Amaranthin is a lectin or carbohydrate-binding protein isolated from the seeds of the grain Amaranthus caudatus. Previous biochemical studies showed it to be a homodimer of 66 kDa with highest specificity for the Thompsen-Friedenreich or T-antigen disaccharide (Gal $\beta$1,3 GalNAc $\alpha$-O-R), a surface antigen of carcinoma cells. Each dimer stoichiometrically binds two disaccharides, but unlike many other plant lectins, requires no divalent metal ions for binding and is free of covalent glycosylation. We have grown crystals by micro-vapor diffusion and collected a 92% complete native data set to 2.2 A resolution. The crystals are orthorhombic with space group $P2\sb12\sb12\sb1$ with $a=111.3,\ b=99.1,$ and $c=66.4$ A and contain two monomers per asymmetric unit. Multiple isomorphous replacement phases to 3.0 A were calculated from trimethyllead acetate, platinum (IV) chloride, and potassium uranyl fluoride derivatives. Electron density maps were improved by solvent flattening and density averaging about the non-crystallographic two-fold axis. A 270-residue polyalanine model was built into the resulting density. The complete model, including 5,340 non-hydrogen atoms in the dimer, was refined to an R-factor of 16.9% for 31,047 reflections between 10 and 2.2 A. Each subunit contains two highly homologous domains separated by a short 3$\sb{10}$ helix.

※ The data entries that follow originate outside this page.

(** The string "0:/a/b" in block 0. *)
Definition path_ram : ram :=
  foldr (fun '(i, c) m => wr8 m (block_addr 0 + i) c) block0_ram
    [(0, 48); (1, 58); (2, 47); (3, 97); (4, 47); (5, 98); (6, 0)].
Definition path_state : machine := ready path_ram.

Lemma path_only : only_block0 path_ram.
Proof. unfold path_ram. cbn [foldr]. do 7 (apply only_block0_wr8; [|blk; lia]). apply block0_only. Qed.

Lemma path_state_rep : heap_rep path_state (<[0 := 1]> ∅).
Proof. apply block0_rep, path_only. Qed.

Lemma path_string : cstr (m_ram path_state) (block_addr 0) [48; 58; 47; 97; 47; 98].
Proof.
  split_and!; [blk; lia | cbn [length]; blk; lia | | reflexivity].
  intros i Hi. cbn [length] in Hi. do 6 (destruct i as [|i]; [by vm_compute|]). lia.
Qed.

Lemma path_stable n : 0 <= n <= 4096 -> stable_range path_state (block_addr 0) n.
Proof. intros. apply block0_stable; [apply path_only | lia | blk; lia]. Qed.

Lemma path_budget : kheap_num_free_blocks path_state = 25599.
Proof. apply block0_budget, path_only. Qed.

Lemma parse_path_correct_witness :
  exists p s' c b bs, parse_path (block_addr 0) path_state = Ret p s' /\ path_at (m_ram s') 0 [[97]; [98]] c b bs.
Proof.
  destruct (proj1 (wp_run _ _ _) (parse_path_correct path_state (<[0 := 1]> ∅) (block_addr 0) 48 [97; 47; 98]
    path_state_rep path_string eq_refl (path_stable 6 ltac:(lia))
    ltac:(rewrite path_budget; cbn; lia))) as (p & s' & E & c & b & bs & _ & H & _).
  exists p, s', c, b, bs. split; [exact E | exact H].
Defined.

(** C31: free_path gives back exactly what parse_path took: after parsing and
    freeing, the heap records the same allocations and memory outside the
    allocator is as before. *)
Theorem parse_free_roundtrip (s : machine) (A : gmap Z Z) (path_str d : Z) (rest : list Z)
    (HR : heap_rep s A) (Hc : cstr (m_ram s) path_str (d :: 58 :: 47 :: rest)) (Hd : is_digit d = true)
    (Hst : stable_range s path_str (Z.min 108 (3 + Z.of_nat (length rest))))
    (Hn : 2 + Z.of_nat (length (split_path (take 105 rest))) <= kheap_num_free_blocks s) :
  wp (p ← parse_path path_str; free_path p) s (fun _ s' =>
    heap_rep s' A /\ forall a, stable s a -> rd8 (m_ram s') a = rd8 (m_ram s) a).
Proof.
  wp_step. wp_apply (parse_path_spec s A path_str d rest); try done.
  intros p s1 (c & b & bs & -> & Hp & Hnew & [HR1 _ _ Hk1]).
  wp_apply (free_path_spec s1 A _ _ c b bs Hp Hnew HR1).
  { pose proof (length_split_le (take 105 rest)). rewrite length_take in *. lia. }
  intros _ s2 (HR2 & Hk2). split; [done|]. intros a Ha. rewrite Hk2 by apply Ha. by apply Hk1.
Qed.

Lemma parse_free_roundtrip_witness :
  exists s', (p ← parse_path (block_addr 0); free_path p) path_state = Ret tt s' /\ heap_rep s' (<[0 := 1]> ∅).
Proof.
  destruct (proj1 (wp_run _ _ _) (parse_free_roundtrip path_state (<[0 := 1]> ∅) (block_addr 0) 48 [97; 47; 98]
    path_state_rep path_string eq_refl (path_stable 6 ltac:(lia))
    ltac:(rewrite path_budget; cbn; lia))) as ([] & s' & E & H & _).
  exists s'. split; [exact E | exact H].
Defined.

Each domain consists of a six-stranded anti-parallel $\beta$-barrel and three two-stranded $\beta$-hairpins. This fold is characteristic of the $\beta$-trefoil structural family which includes fibroblast growth factor, interleukin-1, hisactophilin, Kunitz-type trypsin inhibitors from Erythrina and soybean, and the lectin (B) chain from the cytotoxic heterodimer ricin. Complexes of amaranthin with the tight-binding T-antigen disaccharide ($\alpha$-O-benzyl glycoside, $\rm IC\sb{50}=1.6\ \mu M$) and the weaker-binding $\alpha$-methyl N-acetylgalactosaminide (GalNAc) were solved and refined to R-factors of 19.4% (2.2 A) and 16.0% (2.5 A), respectively. Both dimer subunits contact the terminal galactose of the disaccharide, while only one subunit interacts with the GalNAc of the di- or monosaccharide. Amaranthin forms hydrogen bonds with hydroxyl groups of both ligands, but lacks contact between an aromatic side chain and the hydrophobic face of the sugar seen in other lectin-sugar complexes.